Solaris Live Upgrade: NOOOOOOOOO! 

I’ve been having a lot of fun with Solaris Live Upgrade at work lately. I’ve discovered a few interesting things that I thought I should share.

Live Upgrade can down your server if you’re not carefull

I don’t know why, but I’ve managed to down my server twice in the last week trying to create live upgrade boot environments. One zone lost the ability to see any mounted directories there by scaring the crap outta the DBA and requiring a zone reboot to fix, another abbandonned a cpio process copying data to the root file system. While it didn’t cause a crash, it could have broken some processes and SMF requires free space in /etc to operate correctly (aka save crashed processes)

Live Upgrade lucreate doesn’t fail cleanly

If live upgrades lucreate fails for any reason, it is very hard to recover. You can’t unconfigure the new boot environment, you cant delete the new boot environment, you can only complete the new boot environment, and that doesn’t work if say there isn’t enough physical space, or another hardware problem emerges

Live Upgrade ludelete doesn’t work most of the time

If you accidentaly destroy the metadevices or zfs file systems that live upgrade expects to exist in a boot environment, you cannot delete it. If the boot environment is “in complete” you can’t delete it, you preaty much can’t do anything with ludelete except remove pristine live upgrade environments. AKA only about 10% of the boot environments you wanted to delete.

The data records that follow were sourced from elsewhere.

Lemma residual_edge_cases_witness :
  imdata_full (exec (loop_body no_exp fit_never frame_pair) main_init) = frame_pair.
Proof.
  exact (proj1 (residual_edge_cases no_exp fit_never main_init frame_pair
                  ltac:(repeat constructor))
               eq_refl).
Defined.

Lemma save_after_pass_writes_raw_frame_witness :
  saveFileDialog "beam"
    (exec (loop_body no_exp fit_never frame_pair)
          (exec (recordBackground bg_pair) main_init))
  = Ok [("beam.png"%string, frame_pair); ("beam-bg.png"%string, frame_pair)].
Proof.
  exact (save_after_pass_writes_raw_frame
           no_exp fit_never (exec (recordBackground bg_pair) main_init)
           frame_pair "beam"
           ltac:(repeat constructor)
           ltac:(split; [repeat constructor | reflexivity])
           eq_refl ltac:(discriminate)).
Defined.

Lemma capture_loop_without_continuous_mode_witness :
  fit_outputs (exec (capture_loop no_exp (fit_const fitted_10)
                                  [frame_15; dark_frame; spot_frame])
                    main_init)
  = fit_outputs main_init.
Proof.
  exact (capture_loop_without_continuous_mode
           no_exp (fit_const fitted_10) [frame_15; dark_frame; spot_frame]
           main_init eq_refl).
Defined.

Lemma history_capacity_is_invariant_witness :
  capacity_20 (exec (capture_image no_exp (fit_const fitted_10) spot_frame
                                   [frame_15; dark_frame])
                    (exec toggleContinuousMode main_init)).
Proof.
  exact (proj1 (proj2 (history_capacity_is_invariant
                         no_exp (fit_const fitted_10)
                         (exec toggleContinuousMode main_init)
                         spot_frame spot_frame [frame_15; dark_frame]
                         (0, 1) (0, 1)
                         ltac:(split; reflexivity)))).
Defined.

Lemma fit_overlay_points_witness :
  exists mh,
    np_fmax (map (fun x => gaussian no_exp (float_of_Z x) fitted_10)
                 (Py.arange (ncols (imdata after_spot_frame)))) = Ok mh /\
    ydata (hintfit (fig (exec (calc_waists no_exp (fit_const fitted_10))
                              after_spot_frame)))
    = map (fun x => PrimFloat.mul x (PrimFloat.div 255 mh))
          (map (fun x => gaussian no_exp (float_of_Z x) fitted_10)
               (Py.arange (ncols (imdata after_spot_frame)))).
Proof.
  destruct (fit_overlay_points
              no_exp (fit_const fitted_10) after_spot_frame fitted_10 fitted_10
              ltac:(vm_compute; reflexivity)
              ltac:(vm_compute; repeat constructor)
              ltac:(vm_compute; discriminate)
              ltac:(vm_compute; discriminate))
    as (mh & mv & H1 & _ & H2 & _).
  exists mh. split; assumption.
Defined.

(** ** The crop of an AOI taken from the view *)

Lemma py_int_floor (q : Q) : (0 <= q)%Q -> py_int q = Qfloor q.
Proof.
  destruct q as [n d]. unfold Qle, py_int, Qfloor. cbn. intros H.
  apply Z.quot_div_nonneg; lia.
Qed.
(** C1 (amended): an invocation of [terminate] opens the kill sequence
    (tree-kill on Windows, [child.kill] on Unix) exactly when it finds a child
    with a pid and the latch unset; otherwise it changes nothing, the latch
    included.  After an invocation that opened the kill sequence, whatever
    events follow, every further invocation finds the latch set and returns
    with the world unchanged: at most one invocation kills. *)
Theorem terminate_at_most_one_kill_sequence (w : World) (signal : string) (env : Env) :
  let w1 := snd (terminate signal env w) in
  if can_kill w then
    terminated (this w1) = true /\
    (exists new, effects w1 = (effects w ++ new)%list /\ In (kill_call w signal) new) /\
    (forall evs signal' env',
       terminated (this (run evs w1)) = true /\
       terminate signal' env' (run evs w1) = (Ok tt, run evs w1))
  else terminate signal env w = (Ok tt, w).
Proof.
  intros w1. destruct (can_kill w) eqn:Hk; [|now apply terminate_skips].
  destruct (terminate_kills signal env w Hk) as [Ht Hnew].
  repeat split; try assumption.
  - now apply run_latched.
  - now apply terminate_latched, run_latched.
Qed.

(** C5: [terminate] returns normally in every state, for every signal and
    whatever the kill calls do; so does the tree-kill callback.  When the kill
    call of an invocation that opened the kill sequence throws, the failure is
    written to the error stream, and so is the error tree-kill calls back
    with. *)
Theorem terminate_never_throws (w : World) (signal : string) (env : Env) :
  fst (terminate signal env w) = Ok tt /\
  (forall err, fst (on_treeKill_done err env w) = Ok tt) /\
  match kill_failure w env with
  | Some msg =>
      if can_kill w
      then In (Console stderr (prefix w +:+ " " +:+ "Error terminating process: " +:+ msg))
              (effects (snd (terminate signal env w)))
      else snd (terminate signal env w) = w
  | None => True
  end /\
  (forall msg,
     In (Console stderr (prefix w +:+ " " +:+ "Error terminating process tree: " +:+ msg))
        (effects (snd (on_treeKill_done (Some msg) env w)))).
Proof.
  split; [apply Safe_unit, Safe_terminate|].
  split; [intros err; apply Safe_unit, Safe_on_treeKill_done|].
  split.
  - destruct (kill_failure w env) as [msg|] eqn:Hf; [|exact I].
    destruct (can_kill w) eqn:Hk; [|now rewrite terminate_skips].
    unfold terminate, bind, get. rewrite guard_can_kill, Hk.
    unfold kill_failure in Hf.
    open_world w; destruct env as [kr tk];
      repeat match goal with b : bool |- _ => destruct b end;
      cbn in Hk; try discriminate; cbn in Hf; subst;
      try (destruct kr; try discriminate; injection Hf as ->);
      cbv -[show String.append app In];
      rewrite ?in_app_iff; simpl; tauto.
  - intros msg. open_world w; destruct env as [kr tk];
      repeat match goal with b : bool |- _ => destruct b end;
      destruct kr; cbv -[show String.append app In];
      rewrite ?in_app_iff; simpl; tauto.
Qed.

(** *** What [start] resolves to *)

Lemma started_pending sp w :
  child (this w) = None -> spawn_returns sp = true ->
  pending (length (runs w)) (snd (start sp w)).
Proof.
  intros Hc Hsp. destruct (start_spawns sp w Hc Hsp) as [_ Hs].
  unfold pending. rewrite (st_runs _ _ _ Hs).
  rewrite lookup_app_r by lia. now rewrite Nat.sub_diag.
Qed.

(** C2: [start] on a wrapper without a child spawns and returns the promise of
    the new run.  Whatever events come before the child exits, the promise is
    pending until then; when the child exits normally with code [C] the
    promise resolves to exactly [C], zero or not, and keeps that value. *)
Theorem start_resolves_to_exit_code
    (w : World) (p : Z) (evs : list (Env * Event)) (env : Env) (C : Z)
    (evs' : list (Env * Event)) :
  child (this w) = None ->
  let k := length (runs w) in
  let w1 := run evs (snd (start (Spawned p) w)) in
  Forall (fun ee => is_exit_of k (snd ee) = false) evs ->
  exiting w1 = None ->
  fst (start (Spawned p) w) = Ok k /\
  resolved k w1 = None /\
  resolved k (step env (ChildExit k (Some C) None) w1) = Some C /\
  resolved k (run evs' (step env (ChildExit k (Some C) None) w1)) = Some C.
Proof.
  intros Hc k w1 Hevs Hex.
  assert (pending k w1) as Hp by (apply run_pending, started_pending; auto).
  assert (resolved k (step env (ChildExit k (Some C) None) w1) = Some C) as Hr.
  { rewrite exit_settles by assumption. unfold code_or_0.
    destruct (Z.eqb_spec C 0); congruence. }
  repeat split.
  - now apply start_spawns.
  - unfold resolved. now rewrite Hp.
  - exact Hr.
  - now apply run_resolved.
Qed.

Lemma start_resolves_to_exit_code_witness :
  let w1 := run [] (snd (start (Spawned 4242) (sleep false None))) in
  resolved 0 (step delivering (ChildExit 0 (Some 3) None) w1) = Some 3.
Proof.
  exact (proj1 (proj2 (proj2
    (start_resolves_to_exit_code (sleep false None) 4242 [] delivering 3 []
       (@eq_refl _ None) (Forall_nil_2 _) (@eq_refl _ None))))).
Defined.
Lemma attempt_record_at_Some (st : TestingSystem.t) (a : loc) :
  well_formed st → a ∈ TestingSystem.attempts st →
  ∃ ao so xo,
    Heap.attempts (TestingSystem.heap st) !! a = Some ao
    ∧ attempt_record_at (TestingSystem.heap st) a
      = Some (attempt_record (Student.student_id so) (Test.test_id xo) ao).
Proof.
  intros Hwf Ha. destruct (well_formed_attempt st a Hwf Ha) as (ao & Hao & Hls & Hlx).
  apply lookup_lt_is_Some_2 in Hls as [so Hso].
  apply lookup_lt_is_Some_2 in Hlx as [xo Hxo].
  exists ao, so, xo. split; [done|].
  unfold attempt_record_at. rewrite Hao. cbn [mbind option_bind].
  rewrite Hso. cbn [mbind option_bind]. by rewrite Hxo.
Qed.

Lemma TestStatus_name_inj (s1 s2 : TestStatus) :
  TestStatus_name s1 = TestStatus_name s2 → s1 = s2.
Proof.
  intros Heq. apply (f_equal TestStatus_of_name) in Heq.
  rewrite !TestStatus_of_name_name in Heq. congruence.
Qed.

(** X12. A method call on an attempt ([start_attempt], [submit_answer],
    [finish_attempt], [evaluate_attempt]) changes that one attempt and nothing
    else: not the registry, not a student or a test, not another attempt, and
    not the file.  So when the file held the state before and the call
    changes the status of the attempt, the file no longer holds the state:
    the change is on disk only after a later operation of the registry has
    saved. *)
Theorem attempt_calls_do_not_save (st : TestingSystem.t) (l : loc)
    (c : TestAttempt.call) :
  let st' := TestingSystem.on_heap (Heap.run_call l c) st in
  TestingSystem.disk st' = TestingSystem.disk st
  ∧ TestingSystem.students st' = TestingSystem.students st
  ∧ TestingSystem.tests st' = TestingSystem.tests st
  ∧ TestingSystem.attempts st' = TestingSystem.attempts st
  ∧ Heap.students (TestingSystem.heap st') = Heap.students (TestingSystem.heap st)
  ∧ Heap.tests (TestingSystem.heap st') = Heap.tests (TestingSystem.heap st)
  ∧ (∀ j, j ≠ l → Heap.attempts (TestingSystem.heap st') !! j
                  = Heap.attempts (TestingSystem.heap st) !! j)
  ∧ (reachable st → saved st → l ∈ TestingSystem.attempts st →
     TestAttempt.status <$> Heap.attempts (TestingSystem.heap st') !! l
     ≠ TestAttempt.status <$> Heap.attempts (TestingSystem.heap st) !! l →
     ¬ saved st').
Proof.
  intros st'. split_and!; try done.
  - apply call_attempt_students.
  - apply call_attempt_tests.
  - intros j Hj. subst st'. simpl. unfold Heap.run_call, Heap.call_attempt.
    destruct (Heap.attempts (TestingSystem.heap st) !! l) as [a|]; [|done].
    destruct (Heap.tests (TestingSystem.heap st) !! TestAttempt.test a); [|done].
    simpl. by apply list_lookup_insert_ne.
  - intros Hreach Hsaved Hl Hstatus Hsaved'.
    pose proof (reachable_well_formed st Hreach) as Hwf.
    pose proof (run_call_well_formed l c st Hwf) as Hwf'. fold st' in Hwf'.
    unfold saved in Hsaved, Hsaved'.
    change (TestingSystem.disk st') with (TestingSystem.disk st) in Hsaved'.
    rewrite Hsaved in Hsaved'. injection Hsaved' as _ _ Hattempts.
    change (TestingSystem.attempts st') with (TestingSystem.attempts st) in Hattempts.
    assert (attempt_record_at (TestingSystem.heap st) l
            = attempt_record_at (TestingSystem.heap st') l) as Hrec.
    { apply (omap_eq_pointwise _ _ (TestingSystem.attempts st)); [|done..].
      apply Forall_forall. intros a Ha. split.
      - destruct (attempt_record_at_Some st a Hwf Ha) as (? & ? & ? & _ & ->). eauto.
      - destruct (attempt_record_at_Some st' a Hwf' Ha) as (? & ? & ? & _ & ->). eauto. }
    destruct (attempt_record_at_Some st l Hwf Hl) as (ao & so & xo & Hao & Hr).
    destruct (attempt_record_at_Some st' l Hwf' Hl) as (ao' & so' & xo' & Hao' & Hr').
    rewrite Hr, Hr' in Hrec. rewrite Hao, Hao' in Hstatus. simpl in Hstatus.
    injection Hrec. intros.
    match goal with
    | Hname : TestStatus_name _ = TestStatus_name _ |- _ =>
        apply TestStatus_name_inj in Hname; congruence
    end.
Qed.

Lemma attempt_calls_do_not_save_witness :
  let st := (TestingSystem.create_attempt 1000 1 1 demo).2 in
  let st' := TestingSystem.on_heap (Heap.run_call 0%nat (TestAttempt.Start 2000)) st in
  saved st ∧ TestingSystem.disk st' = TestingSystem.disk st ∧ ¬ saved st'.
Proof.
  intros st st'.
  assert (saved st) as Hsaved by (vm_compute; reflexivity).
  split; [exact Hsaved|].
  destruct (attempt_calls_do_not_save st 0%nat (TestAttempt.Start 2000))
    as (H1 & _ & _ & _ & _ & _ & _ & H8).
  split; [exact H1|]. apply H8.
  - apply reach_create_attempt, reach_new.
  - exact Hsaved.
  - vm_compute. left.
  - vm_compute. intros Heq. discriminate Heq.
Defined.
(** Rounding [n * 2^54 / m] to an integer, to nearest and ties to
    even, is above [C03] exactly when [n / m] is above 3/10. *)
Lemma round_direct (n m q r0 : Z) :
  0 < m < 2 ^ 52 -> 0 <= r0 < m -> 0 <= q ->
  n * 2 ^ 54 = q * m + r0 ->
  (C03 <? round_nearest_even q (loc0 r0 m)) = (3 * m <? 10 * n).
Proof.
  intros Hm Hr Hq Heq.
  pose proof (rne_bounds q (loc0 r0 m)) as Hb. unfold rne in Hb.
  change (2 ^ 54) with 18014398509481984 in Heq.
  change (2 ^ 52) with 4503599627370496 in Hm.
  destruct (Z.lt_trichotomy q C03) as [Hlt | [Hq0 | Hgt]].
  - assert (q * m <= (C03 - 1) * m) by (apply Z.mul_le_mono_nonneg_r; lia).
    unfold C03 in *.
    replace (3 * m <? 10 * n) with false by (symmetry; apply Z.ltb_ge; lia).
    apply Z.ltb_ge. lia.
  - subst q. rewrite rne_C03. unfold loc0, C03 in *.
    destruct (Z.eqb_spec r0 0) as [E | E].
    + replace (3 * m <? 10 * n) with false by (symmetry; apply Z.ltb_ge; lia).
      reflexivity.
    + destruct (Z.compare_spec (2 * r0) m) as [E2 | E2 | E2].
      * replace (3 * m <? 10 * n) with true by (symmetry; apply Z.ltb_lt; lia).
        reflexivity.
      * replace (3 * m <? 10 * n) with false by (symmetry; apply Z.ltb_ge; lia).
        reflexivity.
      * replace (3 * m <? 10 * n) with true by (symmetry; apply Z.ltb_lt; lia).
        reflexivity.
  - assert ((C03 + 1) * m <= q * m) by (apply Z.mul_le_mono_nonneg_r; lia).
    unfold C03 in *.
    replace (3 * m <? 10 * n) with true by (symmetry; apply Z.ltb_lt; lia).
    apply Z.ltb_lt. lia.
Qed.

Lemma loc2_cases (rb sb : bool) :
  loc2 rb sb
  = match rb, sb with
    | false, false => loc_Exact
    | false, true => loc_Inexact Lt
    | true, false => loc_Inexact Eq
    | true, true => loc_Inexact Gt
    end.
Proof. destruct rb, sb; reflexivity. Qed.

(** The same for [n * 2^55 / m] rounded through one shift to the
    right, with round and sticky bits. *)
Lemma round_shifted (n m q r0 : Z) :
  0 < m < 2 ^ 52 -> 0 <= r0 < m -> 0 <= q ->
  n * 2 ^ 55 = q * m + r0 ->
  (C03 <? round_nearest_even (Z.div2 q) (loc2 (Z.odd q) (sticky (loc0 r0 m))))
  = (3 * m <? 10 * n).
Proof.
  intros Hm Hr Hq Heq.
  pose proof (rne_bounds (Z.div2 q) (loc2 (Z.odd q) (sticky (loc0 r0 m)))) as Hb.
  unfold rne in Hb.
  pose proof (Z.div2_odd q) as Hq2.
  change (2 ^ 55) with 36028797018963968 in Heq.
  change (2 ^ 52) with 4503599627370496 in Hm.
  remember (Z.div2 q) as h eqn:Hh. clear Hh.
  destruct (Z.lt_trichotomy h C03) as [Hlt | [Hq0 | Hgt]].
  - assert (q * m <= (2 * C03 - 1) * m).
    { apply Z.mul_le_mono_nonneg_r; [lia | ]. destruct (Z.odd q); cbn [Z.b2z] in Hq2; lia. }
    unfold C03 in *.
    replace (3 * m <? 10 * n) with false by (symmetry; apply Z.ltb_ge; lia).
    apply Z.ltb_ge. lia.
  - subst h. rewrite rne_C03, loc2_cases.
    destruct (Z.odd q) eqn:Hodd; cbn [Z.b2z] in Hq2.
    + assert (q = 2 * C03 + 1) by lia. subst q. unfold C03 in *.
      replace (3 * m <? 10 * n) with true by (symmetry; apply Z.ltb_lt; lia).
      destruct (sticky _); reflexivity.
    + assert (q = 2 * C03) by lia. subst q. unfold C03 in *.
      replace (3 * m <? 10 * n) with false by (symmetry; apply Z.ltb_ge; lia).
      destruct (sticky _); reflexivity.
  - assert ((2 * C03 + 2) * m <= q * m).
    { apply Z.mul_le_mono_nonneg_r; [lia | ]. destruct (Z.odd q); cbn [Z.b2z] in Hq2; lia. }
    unfold C03 in *.
    replace (3 * m <? 10 * n) with true by (symmetry; apply Z.ltb_lt; lia).
    apply Z.ltb_lt. lia.
Qed.

Lemma gt_finite_pos (M E : Z) :
  0 < M ->
  Float64.gt (S754_finite false (Z.to_pos M) E) Float64.c0_3
  = match -54 ?= E with
    | Lt => true
    | Eq => C03 <? M
    | Gt => false
    end.
Proof. intros HM. rewrite gt_c0_3, Z2Pos.id by exact HM. reflexivity. Qed.
(** * A shallow embedding of [main.js], the catalog browser

    The script keeps four observable stores made by [createState], fetches
    the catalog, filters it by category, sorts it, shows it ten cards at a
    time and redraws the page whenever the visible window or the loading
    flag is written.

    Layout of the development:
    - [Host]: what the script takes from the JavaScript runtime and that
      cannot be written down from its source (Unicode case mapping, the
      locale's collation, the exponential printing of huge numbers);
    - [JS]: the array and number built-ins the script calls;
    - the stores, the page and the functions of [main.js];
    - [Sample]: a host to evaluate the functions on;
    - the vocabulary of the specification, then its properties. *)

From Stdlib Require Import QArith Qround Qabs Lqa.
From Stdlib Require OrdersEx.
From stdpp Require Import base numbers list strings pretty sorting.

Local Open Scope string_scope.
Local Open Scope list_scope.
Local Open Scope nat_scope.

(** ** The runtime *)

(** The built-ins of the runtime whose result depends on tables that are
    no part of the program.  [localeCompare] is required by ECMAScript to
    be a consistent comparator (a total preorder on strings); the two laws
    say so on the sign of its result. *)
Class Host := {
  toLowerCase : string → string;
  localeCompare : string → string → Z;
  (* Number::toString, which [toFixed] falls back to from 10^21 on. *)
  Number_toString : Q → string;
  localeCompare_antisym a b :
    Z.sgn (localeCompare b a) = (- Z.sgn (localeCompare a b))%Z;
  localeCompare_trans a b c :
    (localeCompare a b ≤ 0)%Z → (localeCompare b c ≤ 0)%Z →
    (localeCompare a c ≤ 0)%Z
}.
(** * RaggedWiki: chunking, structure parsing, metadata extraction and
      retrieval scoring

    A shallow embedding of the Python sources

      - [simple_rag_system/chunker.py]   (Layout-Aware, Naive, Abstract-First)
      - [simple_rag_system/ingest.py]    (MetadataExtractor, DocumentIndexer)
      - [simple_rag_system/query.py]     (RAGQueryEngine.query)
      - [simple_rag_system/config.py]    (the configuration constants)
      - [document-parser/scripts/parse_document_structure.py]

    Conventions of the embedding.

      - A Python [str] is a [string]; documents are taken to be ASCII text, so
        that a character is one [ascii] and [str.lower], [str.upper],
        [str.isspace] and the regular-expression class [\s] are the ASCII ones.
      - A Python [int] is a [Z]; a Python [float] is a binary64 [float]
        (Rocq's primitive floats follow IEEE 754 as CPython's do).
      - A [dict] with string keys is a [gmap string _]; a dict literal
        [{k: v, ..., **m}] is the left-biased union [m ∪ {k: v, ...}].
      - Exceptions are values of [exn]; a computation that may raise, or
        that loops, returns an [outcome].  A [while] loop is run by
        [py_while] with an explicit bound on the number of iterations and
        yields [Diverge] when the bound does not suffice.
      - The tokenizer (tiktoken), the embedding model, the vector index and
        the file system are collaborators: they are [Variable]s of the
        sections below, hence parameters of every definition that uses them. *)

From Stdlib Require Import ZArith Floats Lia List Ascii String Bool.
From Stdlib Require Import Relations.Relation_Operators.
From stdpp Require Import gmap strings list fin_maps pretty.

Close Scope Q_scope.
Local Open Scope string_scope.
Local Open Scope list_scope.
Local Open Scope Z_scope.
(** * 1password.js: the vault unlock pipeline and its envelope codec

    A shallow embedding of [src/vault.js]: the [Vault] class (constructor
    and [search]) and the two module-level helpers [decryptKeyData] and
    [createKeyPair].

    - Buffers are lists of bytes; the [Buffer] methods the code uses
      ([slice], [readUInt32LE]) are written out with their clamping and
      their range check.
    - JavaScript numbers that the code computes are integers well inside
      the exact range of a double, so they are modelled in [Z]; the 32-bit
      wrap-around of [<<] is written out.
    - Node's [crypto] module and [JSON.parse] are an interface
      ([Platform]); every statement is proved for all its instances.
    - The error-first callbacks are all invoked synchronously, at most
      once: a call of [decryptKeyData] either throws or hands its callback
      an error or a plaintext.  The model returns the callback's arguments
      and lets each call site continue as its callback does.
    - A promise chain without rejection handlers is a computation that
      stops at the first rejection; throwing inside a [then] handler or a
      promise executor rejects. *)

From Stdlib Require Import ZArith List String Bool Lia.
From Stdlib Require Import Strings.Byte.
Import ListNotations.

Local Open Scope Z_scope.

(** ** JavaScript values the code manipulates *)

Definition Buffer := list byte.

Definition byte_to_Z (b : byte) : Z := Z.of_N (Byte.to_N b).

Definition byte_of_Z (z : Z) : byte :=
  match Byte.of_N (Z.to_N (z mod 256)) with
  | Some b => b
  | None => x00
  end.

Definition Buffer_eqb (a b : Buffer) : bool :=
  if list_eq_dec Byte.byte_eq_dec a b then true else false.

Module JS.

(** ToInt32 of an integer-valued number. *)
Definition toInt32 (z : Z) : Z :=
  let m := z mod 2 ^ 32 in
  if m >=? 2 ^ 31 then m - 2 ^ 32 else m.

(** [a << n]: both operands go through the 32-bit conversions, the
    shift count is taken modulo 32, the result is a signed 32-bit
    integer. *)
Definition shl (a n : Z) : Z :=
  toInt32 (Z.shiftl (toInt32 a) (Z.land n 31)).

Definition length (b : Buffer) : Z := Z.of_nat (List.length b).

(** Index normalisation of [slice]: a negative index counts from the
    end, and both ends are clamped to the buffer. *)
Definition relIndex (len i : Z) : Z :=
  if i <? 0 then Z.max (len + i) 0 else Z.min i len.

(** [buf.slice(start, end)] *)
Definition slice (b : Buffer) (start end_ : Z) : Buffer :=
  let s := relIndex (length b) start in
  let e := relIndex (length b) end_ in
  firstn (Z.to_nat (e - s)) (skipn (Z.to_nat s) b).

(** [buf.slice(start)] *)
Definition sliceFrom (b : Buffer) (start : Z) : Buffer :=
  slice b start (length b).

End JS.

(** Errors that can be thrown or passed to a callback. *)
Inductive JsError : Type :=
| RangeError                      (* Buffer read outside the buffer *)
| TypeError                       (* property read on null or undefined *)
| SyntaxError                     (* JSON.parse *)
| CryptoError                     (* thrown by the crypto module *)
| DbError (message : string)      (* reported by sqlite3 *)
| Error (message : string).       (* new Error(message) *)

Definition ChecksumMismatch : JsError := Error "Invalid OPData1 Checksum".
Definition AuthenticationFailure : JsError := Error "Invalid password".

(** A key pair is the two-element array [[encryptionKey, macKey]]. *)
Definition KeyPair : Type := (Buffer * Buffer)%type.

#[local] Unset Elimination Schemes.
Inductive json : Type :=
| JNull
| JBool (b : bool)
| JNumber (literal : string)
| JString (s : string)
| JArray (elements : list json)
| JObject (fields : list (string * json)).
#[local] Set Elimination Schemes.

(** ** Calls into the platform, recorded in the order they happen *)

Inductive Event : Type :=
| CallDecryptKeyData (keypair : KeyPair) (data : Buffer) (isOpdata01 : bool)
| CallPbkdf2 (password salt : Buffer) (iterations : Z)
| CallCreateHmac (key data : Buffer)
| CallCreateDecipheriv (key iv ciphertext : Buffer)
| CallCreateHash (data : Buffer)
| CallJSONparse (text : Buffer).

Definition isDecryptKeyData (ev : Event) : bool :=
  match ev with
  | CallDecryptKeyData _ _ _ => true
  | _ => false
  end.

Definition isCreateHash (ev : Event) : bool :=
  match ev with
  | CallCreateHash _ => true
  | _ => false
  end.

Live Upgrade is iffy at best

So far this week I’ve had live upgrade refuse to patch zones because a single temp file didn’t copy correctly during boot creation. I’ve had lucreate mangle zone names then complain that the mangled name doesn’t exist. If you have a zone that mounts a file system, you have to include it in an exclude list file, or live upgrade will try to copy the contents of that additional file system onto your zones root drive.

How I Live upgrade

  1. tar up /etc/lu*
  2. ls -al /tmp for each zone including global-zone
  3. create an exclude file listing all that you dont want on the zone’s root filesystem
  4. create a new live upgrade boot environment
  5. luupgrade either to a new version of solaris or to install patches
  6. luactive your new boot environment
  7. reboot as instructed via init 6
  8. confirm that the correct disk/filesystem is booting
  9. delete /etc/lu*
  10. restore /etc/lu* from the tar file
  11. If at any time something doesn’t work right, blow away all of the live upgrade configuration and restore with the tar file. Also remove any additional files from zones under /tmp that may be associated with live upgrade

This is probably quite bad advice but I find live upgrade only seems to work when it is the first time you are using it. All subsequent times you get stuck with missing file systems that you removed since the last time you upgraded, weird file access errors, zone misnames, file systems filled to 100% with data you didn’t want copied, left of processes changing things you probably didn’t want it to.